── Source records ──
(** X28. The transactions page is the ledger page without parties.  On
    every snapshot and form its save fires [onSave] exactly when the
    ledger page's does, and saves the same transactions and the same
    accounts, computed by the same operations, while the parties stay the
    old list; its confirmed delete relates to the ledger page's delete in
    the same way. *)
Theorem transactions_page_is_ledger_page_without_parties (d : AppData)
    (e : Editing) (now : N) (id : string) :
  let withParties s :=
    mkAppData (transactions s) (accounts s) (parties d) (investments s)
      (tasks s) (journal s) (goals s) in
  saved (TransactionsPage.handleSave d (Some e) now) d
  = withParties (saved (handleSave d (Some e) now) d) /\
  firesOnSave (TransactionsPage.handleSave d (Some e) now)
  = firesOnSave (handleSave d (Some e) now) /\
  saved (TransactionsPage.deleteTransaction d id true) d
  = withParties (saved (deleteTransaction d id true) d) /\
  firesOnSave (TransactionsPage.deleteTransaction d id true)
  = firesOnSave (deleteTransaction d id true).
Proof.
  cbn zeta. split; [|split; [|split]].
  - unfold TransactionsPage.handleSave, handleSave.
    destruct (negb (truthy (e_description e))
              || negb (truthyNum (e_amount e))
              || negb (truthy (e_date e))); [destruct d; reflexivity|].
    unfold TransactionsPage.reverted, reverted.
    destruct (truthy (e_id e)); [|reflexivity].
    destruct (find (hasId (e_id e)) (transactions d)); reflexivity.
  - unfold TransactionsPage.handleSave, handleSave.
    destruct (negb (truthy (e_description e))
              || negb (truthyNum (e_amount e))
              || negb (truthy (e_date e))); [reflexivity|].
    destruct (TransactionsPage.reverted d e) as [tt aa].
    destruct (reverted d e) as [[tt' aa'] pp']. reflexivity.
  - unfold TransactionsPage.deleteTransaction, deleteTransaction. cbn [negb].
    destruct (find (hasId id) (transactions d));
      [reflexivity | destruct d; reflexivity].
  - unfold TransactionsPage.deleteTransaction, deleteTransaction. cbn [negb].
    destruct (find (hasId id) (transactions d)); reflexivity.
Qed.

End TransactionsPageFacts.

(** ** The ledger page's table (part_004, [filtered]) *)

Section LedgerViewFacts.
Import LedgerView.

Lemma newestFirst_antisym (x y : Transaction) :
  newestFirst x y = Gt -> newestFirst y x <> Gt.
Proof. apply localeCompare_antisym. Qed.

Lemma includes_empty (s : string) : includes s EmptyString = true.
Proof. rewrite includes_unfold. destruct s; reflexivity. Qed.

(** X29. The ledger page's table shows only live transactions that pass
    the kind filter, no row above a later-dated one; with every filter
    empty it shows each transaction exactly as often as the snapshot holds
    it. *)
Theorem ledger_table_is_newest_first (data : AppData) (k : KindFilter)
    (search startDate endDate : string) :
  Sorted (inOrder newestFirst) (filtered data k search startDate endDate) /\
  (forall t, In t (filtered data k search startDate endDate) ->
             In t (transactions data) /\ matchesKind k t = true) /\
  Permutation (filtered data allKinds EmptyString EmptyString EmptyString)
              (transactions data).
Proof.
  split; [|split].
  - unfold filtered. apply sort_sorted. exact newestFirst_antisym.
  - intros t Ht. unfold filtered in Ht.
    apply (Permutation_in t (sort_Permutation newestFirst _)) in Ht.
    apply filter_In in Ht. destruct Ht as [Ht _].
    apply filter_In in Ht. exact Ht.
  - unfold filtered.
    rewrite (@filter_all_kept _ (matchesKind allKinds));
      [|intros; reflexivity].
    rewrite (@filter_all_kept _
               (matches data EmptyString EmptyString EmptyString)).
    + apply sort_Permutation.
    + intros t _. unfold matches. cbn [toLowerCase truthy].
      rewrite includes_empty. reflexivity.
Qed.

End LedgerViewFacts.

(** ** The task page (src/pages/TaskPage.tsx) *)

Section TaskPageFacts.
Import TaskPage.

Lemma byStatusThenDue_antisym (x y : Task) :
  byStatusThenDue x y = Gt -> byStatusThenDue y x <> Gt.
Proof.
  unfold byStatusThenDue.
  destruct (completed x), (completed y); cbn [Bool.eqb];
    try discriminate; apply localeCompare_antisym.
Qed.

Lemma filter_all_dropped (A : Type) (f : A -> bool) (l : list A) :
  (forall x, In x l -> f x = false) -> filter f l = [].
Proof.
  induction l as [|x l IH]; simpl; intros H; [reflexivity|].
  rewrite (H x (or_introl eq_refl)). apply IH.
  intros y Hy. apply H. right. exact Hy.
Qed.

Lemma done_stays_done (a : Task) (l : list Task) :
  Sorted (inOrder byStatusThenDue) (a :: l) ->
  completed a = true ->
  forall u, In u l -> completed u = true.
Proof.
  revert a. induction l as [|b l IH]; intros a S Ha u Hu; [contradiction|].
  inversion S as [|? ? Sl Hd]; subst. inversion Hd as [|? ? R]; subst.
  assert (Hb : completed b = true).
  { unfold inOrder, byStatusThenDue in R. rewrite Ha in R.
    destruct (completed b); [reflexivity|]. cbn [Bool.eqb] in R.
    contradiction R. reflexivity. }
  destruct Hu as [<-|Hu]; [exact Hb|]. exact (IH b Sl Hb u Hu).
Qed.

(** X30. The task list shows every open task above every completed one:
    it is its open tasks followed by its completed tasks. *)
Theorem open_tasks_come_first (data : AppData) (search : string) :
  filteredTasks data search
  = filter (fun t => negb (completed t)) (filteredTasks data search)
    ++ filter completed (filteredTasks data search).
Proof.
  assert (S : Sorted (inOrder byStatusThenDue) (filteredTasks data search)).
  { unfold filteredTasks. apply sort_sorted. exact byStatusThenDue_antisym. }
  induction (filteredTasks data search) as [|a l IH]; [reflexivity|].
  cbn [filter]. destruct (completed a) eqn:Ha; cbn [negb].
  - pose proof (done_stays_done S Ha) as D.
    rewrite (@filter_all_dropped _ (fun t => negb (completed t)) l).
    + rewrite (@filter_all_kept _ completed l D). reflexivity.
    + intros u Hu. rewrite (D u Hu). reflexivity.
  - cbn [app]. f_equal. apply IH. inversion S; assumption.
Qed.

End TaskPageFacts.

(** ** Worked instances *)

Ltac nodup_eval := repeat constructor; simpl; intuition discriminate.

Ltac qc_cmp := vm_compute; first [reflexivity | discriminate].

Lemma strict_page_rejects_oversell_witness :
  PortfolioPage.executeTrade noText noText sampleData (Some goldAsset)
    pageSellAll 1
  = [showToast "Insufficient holding quantity."] /\
  saved (PortfolioPage.executeTrade noText noText sampleData (Some goldAsset)
           pageSellAll 1) sampleData = sampleData.
Proof.
  apply (@strict_page_rejects_oversell noText noText sampleData goldAsset
           pageSellAll 1); reflexivity.
Defined.

Lemma new_asset_is_appended_witness :
  exists a,
    investments (saved (ReplayPortfolio.executeTrade noText sampleData
                          newAssetForm 5 6) sampleData)
    = investments sampleData ++ [a] /\
    inv_id a = natToString 5 /\
    inv_name a = ReplayPortfolio.td_newName newAssetForm /\
    qty a = ReplayPortfolio.td_qty newAssetForm /\
    avgBuyPrice a
    = ((ReplayPortfolio.td_qty newAssetForm
        * ReplayPortfolio.td_price newAssetForm
        + ReplayPortfolio.td_charges newAssetForm)
       / ReplayPortfolio.td_qty newAssetForm)%Qc /\
    totalRealizedPL a = ofZ 0 /\ status a = active /\
    history a = [ReplayPortfolio.tradeRecord newAssetForm 6].
Proof.
  apply (@new_asset_is_appended noText sampleData newAssetForm 5 6);
    try reflexivity.
  simpl. intuition discriminate.
Defined.

Lemma page_trade_keeps_holdings_nonnegative_witness :
  (0 <= qty heldAsset)%Qc /\
  forall inv',
    In inv' (investments
               (saved (PortfolioPage.executeTrade noText noText heldData
                         (Some heldAsset) pageSellPart 3) heldData)) ->
    (0 <= qty inv')%Qc.
Proof.
  split; [qc_cmp|].
  apply (@page_trade_keeps_holdings_nonnegative noText noText heldData
           heldAsset pageSellPart 3).
  - intros inv [<-|[]]. qc_cmp.
  - intros inv [<-|[]] _. reflexivity.
Defined.

Lemma audit_ledger_ends_at_replayed_quantity_witness :
  let a := ReplayPortfolio.finalAsset goldAsset [firstBuy; laterSell] in
  exists row rest,
    PortfolioViews.assetLedgerData (Some a) EmptyString EmptyString
    = row :: rest /\
    List.length (row :: rest) = List.length [firstBuy; laterSell] /\
    qty a = Math_max (ofZ 0) (PortfolioViews.runningQty row) /\
    (status a = active <-> (0 < PortfolioViews.runningQty row)%Qc).
Proof.
  apply (@audit_ledger_ends_at_replayed_quantity goldAsset
           [firstBuy; laterSell]).
  discriminate.
Defined.

Lemma save_asset_profile_upserts_witness :
  let after :=
    saved (AssetProfile.handleSaveAsset sampleData (Some heldAsset))
          sampleData in
  assetOf after (inv_id heldAsset) = Some (AssetProfile.profileOf heldAsset) /\
  status (AssetProfile.profileOf heldAsset) = active /\
  qty (AssetProfile.profileOf heldAsset) = qty heldAsset /\
  avgBuyPrice (AssetProfile.profileOf heldAsset) = avgBuyPrice heldAsset /\
  history (AssetProfile.profileOf heldAsset) = history heldAsset /\
  (forall id, id <> inv_id heldAsset ->
              assetOf after id = assetOf sampleData id) /\
  transactions after = transactions sampleData /\
  accounts after = accounts sampleData /\
  List.length (investments after)
  = match assetOf sampleData (inv_id heldAsset) with
    | Some _ => List.length (investments sampleData)
    | None => S (List.length (investments sampleData))
    end.
Proof.
  apply (@save_asset_profile_upserts sampleData heldAsset). reflexivity.
Defined.

Lemma record_on_unknown_account_moves_nothing_witness :
  let after :=
    saved (LedgerPage.handleSave sampleData (Some strangerForm) 7)
          sampleData in
  transactions after
  = LedgerPage.transOf strangerForm 7 :: transactions sampleData /\
  accounts after = accounts sampleData.
Proof.
  apply (@record_on_unknown_account_moves_nothing sampleData strangerForm 7);
    reflexivity.
Defined.

Lemma maya_other_calls_leave_ledger_witness :
  let after :=
    saved (fst (MayaAssistant.handleFunctionCall noText soldData 3
                  (MayaAssistant.deleteEntry "task" "invoice")))
          soldData in
  transactions after = transactions soldData /\
  accounts after = accounts soldData /\
  parties after = parties soldData /\
  investments after = investments soldData.
Proof.
  apply (@maya_other_calls_leave_ledger noText soldData 3
           (MayaAssistant.deleteEntry "task" "invoice")).
  reflexivity.
Defined.

Lemma reversing_delete_undoes_record_witness :
  let recorded :=
    saved (fst (MayaReversing.handleFunctionCall noText soldData 8
                  (MayaReversing.recordTransaction EXPENSE (ofZ 100)
                     "Invoice printing" "Office" "2024-01-12" "cash-01")))
          soldData in
  saved (fst (MayaReversing.handleFunctionCall noText recorded 9
                (MayaReversing.deleteEntry "transaction" "invoice")))
        recorded
  = mkAppData (transactions soldData)
      (map (fun a =>
              if String.eqb (acc_id a) "cash-01"
              then withBalance a
                     (recordedThenPurged EXPENSE (ofZ 100) (balance a))
              else a)
           (accounts soldData))
      (parties soldData) (investments soldData) (tasks soldData)
      (journal soldData) (goals soldData).
Proof.
  apply (@reversing_delete_undoes_record noText soldData 8 9 EXPENSE
           (ofZ 100) "Invoice printing" "Office" "2024-01-12" "cash-01"
           "invoice").
  reflexivity.
Defined.

(** * The same pages on doubles *)

(** ** Retroactive edits on the replay page (part_001) *)


Section DoublesReplayFacts.
Variable numberToString : PrimFloat.float -> string.

Lemma doubles_executeTrade_asset (data : Doubles.AppData)
    (td : Doubles.ReplayPortfolio.TradeData) (s t : N)
    (a : Doubles.Investment) :
  truthy (Doubles.ReplayPortfolio.td_assetId td) = true ->
  Doubles.assetOf data (Doubles.ReplayPortfolio.td_assetId td) = Some a ->
  PrimFloat.leb (Doubles.ReplayPortfolio.td_qty td) PrimFloat.zero = false ->
  PrimFloat.leb (Doubles.ReplayPortfolio.td_price td) PrimFloat.zero
  = false ->
  Doubles.assetOf
    (Doubles.saved
       (Doubles.ReplayPortfolio.executeTrade numberToString data td s t)
       data)
    (Doubles.ReplayPortfolio.td_assetId td)
  = Some (Doubles.ReplayPortfolio.finalAsset a
            (Doubles.ReplayPortfolio.newHistory td t a)).
Proof.
  intros Hid Hfind Hq Hp.
  unfold Doubles.ReplayPortfolio.executeTrade,
    Doubles.ReplayPortfolio.targetAsset.
  rewrite Hid. unfold Doubles.assetOf in Hfind.
  unfold PrimFloat.zero in Hq, Hp. rewrite Hfind, Hq, Hp.
  cbn [orb Doubles.saved]. unfold Doubles.assetOf.
  cbn [Doubles.investments]. unfold Doubles.ReplayPortfolio.updatedInvestments.
  assert (Eid : Doubles.inv_id a = Doubles.ReplayPortfolio.td_assetId td).
  { apply find_some in Hfind. destruct Hfind as [_ H].
    apply String.eqb_eq in H. exact H. }
  rewrite (findIndex_ext _
             (fun i => String.eqb (Doubles.inv_id i)
                                  (Doubles.ReplayPortfolio.td_assetId td))).
  2:{ intros x. rewrite Eid. reflexivity. }
  destruct (find_setAt _ (Doubles.investments data)
              (Doubles.ReplayPortfolio.finalAsset a
                 (Doubles.ReplayPortfolio.newHistory td t a)) Hfind)
    as (i & Hi & Hs).
  { cbn [Doubles.ReplayPortfolio.finalAsset Doubles.inv_id]. rewrite Eid.
    apply String.eqb_refl. }
  rewrite Hi. exact Hs.
Qed.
───
### Directions
Only the lines from the one containing "apply (@new_asset_is_appended noText" through the one containing "In inv' (investments" are to be retyped, both boundary lines included, with no other material.

### Response
  apply (@new_asset_is_appended noText sampleData newAssetForm 5 6);
    try reflexivity.
  simpl. intuition discriminate.
Defined.

Lemma page_trade_keeps_holdings_nonnegative_witness :
  (0 <= qty heldAsset)%Qc /\
  forall inv',
    In inv' (investments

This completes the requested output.